Oddly enough, very recently – probably because of Covid 19 taking its toll on my mental health – my dreams have evolved into dream scenarios that can never possibly happen. For some reason, best known to our omnipresent God, he has bestowed on me supernatural powers that enable me to fly about at incredible speeds seeking out purveyors of bollocks.

Basically I’m sat at home sharpening a bag of hunting knives and a couple of axes chanting, ‘I want to kill everyone. Satan is good. Satan is my pal’, when I get wind of some twat who’s authored some more bullocks and managed to convince the people that Covid 19 has mutated and from here on everyone of us who’s had the first injection and isn’t screaming, ‘let me fucking die. My brain is on fire’, will now need thrice weekly injections to avoid death.Quick as a flash, because my supernatural ears have locked on to the bollocks and located the source of the undiluted codswallop, I suddenly spin about until I become Stop Talking Bollocks Man. I suddenly whizz through the window dressed in a red satin cape that carry the letters S.T.B.M and I’m off to sort it out and save humanity from another pile of shit.

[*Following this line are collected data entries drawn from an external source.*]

Lemma clip_lower_no_missing lo c c' :
  clip_lower lo c = Ok c' → no_missing c → no_missing c'.
Proof.
  destruct c as [zs|xs|vs]; simpl.
  - by intros [= <-].
  - intros [= <-]. simpl. by rewrite has_nan_clip.
  - intros H. apply rfmap_Ok in H as (vs' & Hvs' & ->). simpl.
    apply mapM_Ok_Forall2 in Hvs'.
    induction Hvs' as [|v v' vs vs' Hv _ IH]; [done|].
    rewrite !not_elem_of_cons. intros [Hne Hvs]. split; [|by apply IH].
    destruct v; simplify_eq/=; done.
Qed.

Lemma no_missing_cells c :
  no_missing c → Forall (λ v, v ≠ VNaN) (cells c).
Proof.
  destruct c as [zs|xs|vs]; simpl.
  - intros _. apply Forall_fmap, Forall_true. done.
  - rewrite has_nan_false. intros H. apply Forall_fmap, Forall_forall.
    intros o Ho%list_elem_of_In. by destruct (H o Ho) as [x ->].
  - intros H. apply Forall_forall. intros v Hv%list_elem_of_In ->. done.
Qed.

(** Step 2 completes every imputable column. *)
Lemma fill_median_no_missing c : imputable c → no_missing (fill_median c).
Proof.
  destruct c as [zs|xs|vs]; simpl; [done| |done].
  destruct (has_nan xs) eqn:Hnan; simpl; [|by rewrite Hnan].
  intros [?|[m Hm]]; [done|]. rewrite Hm. apply fillna_Some_no_nan.
Qed.

(** Under the IEEE laws a float column is imputable when the numbers it
    holds are finite and there is at least one. *)
Lemma finite_imputable `{!NumpyLaws np} xs :
  (∀ x, Some x ∈ xs → finite x) → (∃ x, Some x ∈ xs) → imputable (FloatCol xs).
Proof. intros Hfin Hex. right. by apply nanmedian_number. Qed.

(** The delay column of the cleaned table, from the raw one. *)
Lemma clean_dataframe_delay (df out : DataFrame) d :
  clean_dataframe parse df = Ok out →
  out !! "Avg_Delay_Min" = Some d →
  ∃ d0, df !! "Avg_Delay_Min" = Some d0 ∧ clip_lower 0 (fill_median d0) = Ok d.
Proof.
  intros Hout Hd. apply clean_dataframe_Ok in Hout as (s & zs & Hs & Hzs & Hout).
  simpl in Hout. unfold fill_numeric_nulls in Hout.
  rewrite lookup_fmap, lookup_insert_ne in Hout by done.
  destruct (df !! "Avg_Delay_Min") as [d0|] eqn:Hd0; simpl in Hout.
  - destruct Hout as (c & Hc & ->). rewrite lookup_insert_eq in Hd.
    simplify_eq. by exists d0.
  - subst out. rewrite lookup_fmap, lookup_insert_ne, Hd0 in Hd by done.
    discriminate Hd.
Qed.

(** C8 (as amended).  In the cleaned table no delay is negative: every
    cell of [Avg_Delay_Min] is a number that is at least 0, or is missing;
    and none is missing when the raw column has no missing cell or has a
    median that is a number, as it has under the IEEE laws when its
    numbers are finite and there is at least one. *)
Theorem clean_dataframe_delay_nonneg (df out : DataFrame) d :
  clean_dataframe parse df = Ok out →
  out !! "Avg_Delay_Min" = Some d →
  Forall (λ v, v = VNaN ∨ nonneg_cell v) (cells d) ∧
  (∀ d0, df !! "Avg_Delay_Min" = Some d0 → imputable d0 →
         Forall nonneg_cell (cells d)) ∧
  (NumpyLaws np →
   ∀ xs, df !! "Avg_Delay_Min" = Some (FloatCol xs) →
         (∀ x, Some x ∈ xs → finite x) → (∃ x, Some x ∈ xs) →
         Forall nonneg_cell (cells d)).
Proof.
  intros Hout Hd.
  destruct (clean_dataframe_delay _ _ _ Hout Hd) as (d0 & Hd0 & Hclip).
  pose proof (clip_lower_cells _ _ Hclip) as Hcells.
  assert (Himp : imputable d0 → Forall nonneg_cell (cells d)).
  { intros Himp.
    pose proof (no_missing_cells d
      (clip_lower_no_missing _ _ _ Hclip (fill_median_no_missing _ Himp))) as Hnm.
    rewrite Forall_forall in Hcells, Hnm. apply Forall_forall. intros v Hv.
    destruct (Hcells v Hv) as [->|?]; [by destruct (Hnm VNaN Hv)|done]. }
  split; [done|]. split.
  - intros d0' Hd0'. simplify_eq. done.
  - intros Hlaws xs Hxs Hfin Hex. simplify_eq. by apply Himp, finite_imputable.
Qed.
End DelayFacts.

Then, after what seemed to be an extraordinary flight of only seconds, which is pretty much nigh on impossible to explain to anyone, I tip up at the house of the man or the woman, both sexes are equally capable of talking bollocks and they say, ‘You must be Stop Talking Bollocks Man’, to which I reply, ‘Yes I am’. Then after deliberately displaying my weapons, namely the hunting knives and the two axes and they are clearly cognisant that Lockdown has fucked me up and I’m as mad as a ships cat and there’s a good chance I will carry out terrible violence, they quickly submit to my will and pledge, ‘you’ll never hear me talking bollocks again.’

And to conclude all this rancid pigswill, tonight, in my dreams, and they are my dreams, I’ll be visited by Liz Hurley who tips up at the Bakery and spots me kneading dough. Quite taken with me being a kneader, a kneader of dough, she orders a crusty cob loaf, half a dozen custard slices and slips me her private phone number that reads, ‘for the love of God. Please phone me’.